France Télévisions a pour mission de favoriser la défense de l'identité française et européenne. Mais, alors que l'avenant au COM, comme l'actuel COM, préconise que France Télévisions soit « particulièrement volontariste sur le pourcentage de diffusion sur les antennes de programmes français et européens, notamment en matière de fiction », aucun indicateur de suivi (par exemple sur le nombre de programmes européens diffusés) ne permet de mesurer cette obligation, notamment s'agissant des programmes européens.

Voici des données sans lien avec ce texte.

Lemma wp_add_commit n blk b' es' s held calls ess (Q : Z -> world fs -> Prop) :
  linear n s ess -> 0 <= blk -> (Z.to_nat blk < length ess)%nat -> blk_ok (dctx s n) b' es' ->
  (forall s' calls, linear n s' (<[Z.to_nat blk := es']> ess) -> others n s s' ->
     ext4_dirblock_csum_verify (dctx s' n) (dir_block s' n blk) = true ->
     Q 0 (World s' held calls)) ->
  wp (add_commit n blk b') Q (World s held calls).
Proof.
  intros Hl Hb Hlt Hok HQ. unfold add_commit, inode_set_ctime_current, inode_set_mtime_to_ts,
    current_time, ext4_handle_dirty_dirblock, ext4_mark_inode_dirty.
  destruct (linear_set_block n blk b' es' s ess) as [Hl1 Hd1]; try done.
  repeat wp_step. repeat calm_call. cbn [Z.eqb negb].
  set (s1 := set_dir_block n blk b' s) in *.
  match goal with |- context [World (set_dir_block n blk _ ?x) _ _] => set (s4 := x) end.
  assert (Hs : dir_same n s1 s4 /\ others n s s4).
  { split.
    - eapply dir_same_trans; [|eapply dir_same_trans]; apply meta_same;
        [apply meta_times..|apply meta_size_flags].
    - repeat (eapply others_trans; [|apply others_upd]). apply others_refl. }
  clearbody s4. destruct Hs as [Hs Ho].
  pose proof (linear_same _ _ _ _ Hs Hl1) as Hl4. pose proof Hs as (_ & _ & Ed & _ & Edir & _).
  assert (Eb : dir_block s4 n blk = b') by (unfold dir_block in *; congruence).
  destruct Hok as (os & Hdb & Hlv). rewrite Eb.
  assert (Ed' : dctx s4 n = dctx s n) by (rewrite Ed; apply dctx_set_block).
  destruct (csum_set_dirblock (dctx s n) (lin_plain _ _ _ Hl) (lin_geo _ _ _ Hl) b' os Hdb)
    as (Hdb' & Hlv' & Hv & _).
  rewrite Ed' in *. set (b2 := ext4_dirblock_csum_set (dctx s n) b') in *.
  destruct (linear_set_block n blk b2 es' s4 (<[Z.to_nat blk:=es']> ess)) as [Hl5 Hd5];
    try done; [by rewrite length_insert| |].
  { exists os. rewrite Ed', Hlv'. done. }
  rewrite list_insert_insert_eq in Hl5. apply HQ; [done| |].
  - eapply others_trans; [exact Ho|]. apply others_upd.
  - rewrite dctx_set_block, Hd5, Ed'. done.
Qed.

Cette carence est d'autant plus regrettable que la commission de la culture, de l'éducation et de la communication est pleinement convaincue que France Télévisions joue pleinement son rôle dans ce domaine.

Par ailleurs, l'article 44 de la loi du 30 septembre 1986, modifié par l'article 3 de la loi du 5 mars 2009 prévoit que « France Télévisions conçoit et diffuse en région des programmes qui contribuent à la connaissance et au rayonnement de ces territoires et, le cas échéant, à l'expression des langues régionales ». Si cette expression des langues régionales reste marginale et n'a pas vocation à devenir une mission prioritaire de France Télévisions, il pourrait être utile qu'un indicateur de suivi permette d'évaluer le respect de cette obligation législative.

6. La promotion de l'apprentissage des langues étrangères

Là encore, sur cette question, l'objectif est louable et novateur par rapport au précédent COM, mais fort peu documenté.

La commission de la culture, de l'éducation et de la communication avait pourtant introduit dans la loi du 5 mars 2009 une disposition imposant que le « cahier des charges de la société [de France Télévisions] précise les conditions dans lesquelles elle met en oeuvre, dans des programmes spécifiques et à travers les oeuvres de fiction qu'elle diffuse, sa mission de promotion de l'apprentissage des langues étrangères prévue à l'article 43-11 », avec l'ambition clairement énoncée de fixer l'objectif que l'ensemble des programmes d'origine étrangère de France Télévisions soient diffusés en version originale sous-titrée , la télévision numérique terrestre rendant possible le caractère optionnel, pour le téléspectateur, de cette diffusion. En outre, les obligations relatives au sous-titrage pour les personnes malentendantes facilitent grandement cette entreprise.

Elle souhaite par conséquent qu'un indicateur soit créé avec un objectif de diffusion de versions multilingues des programmes étrangers approchant les 100 % en 2012 .

Les caractéristiques de l'objectif n° 1 relatif à la promotion des valeurs identitaires du service public ont ainsi été définies assez rigoureusement, mais les indicateurs restent trop peu nombreux et manquent bien souvent d'ambition.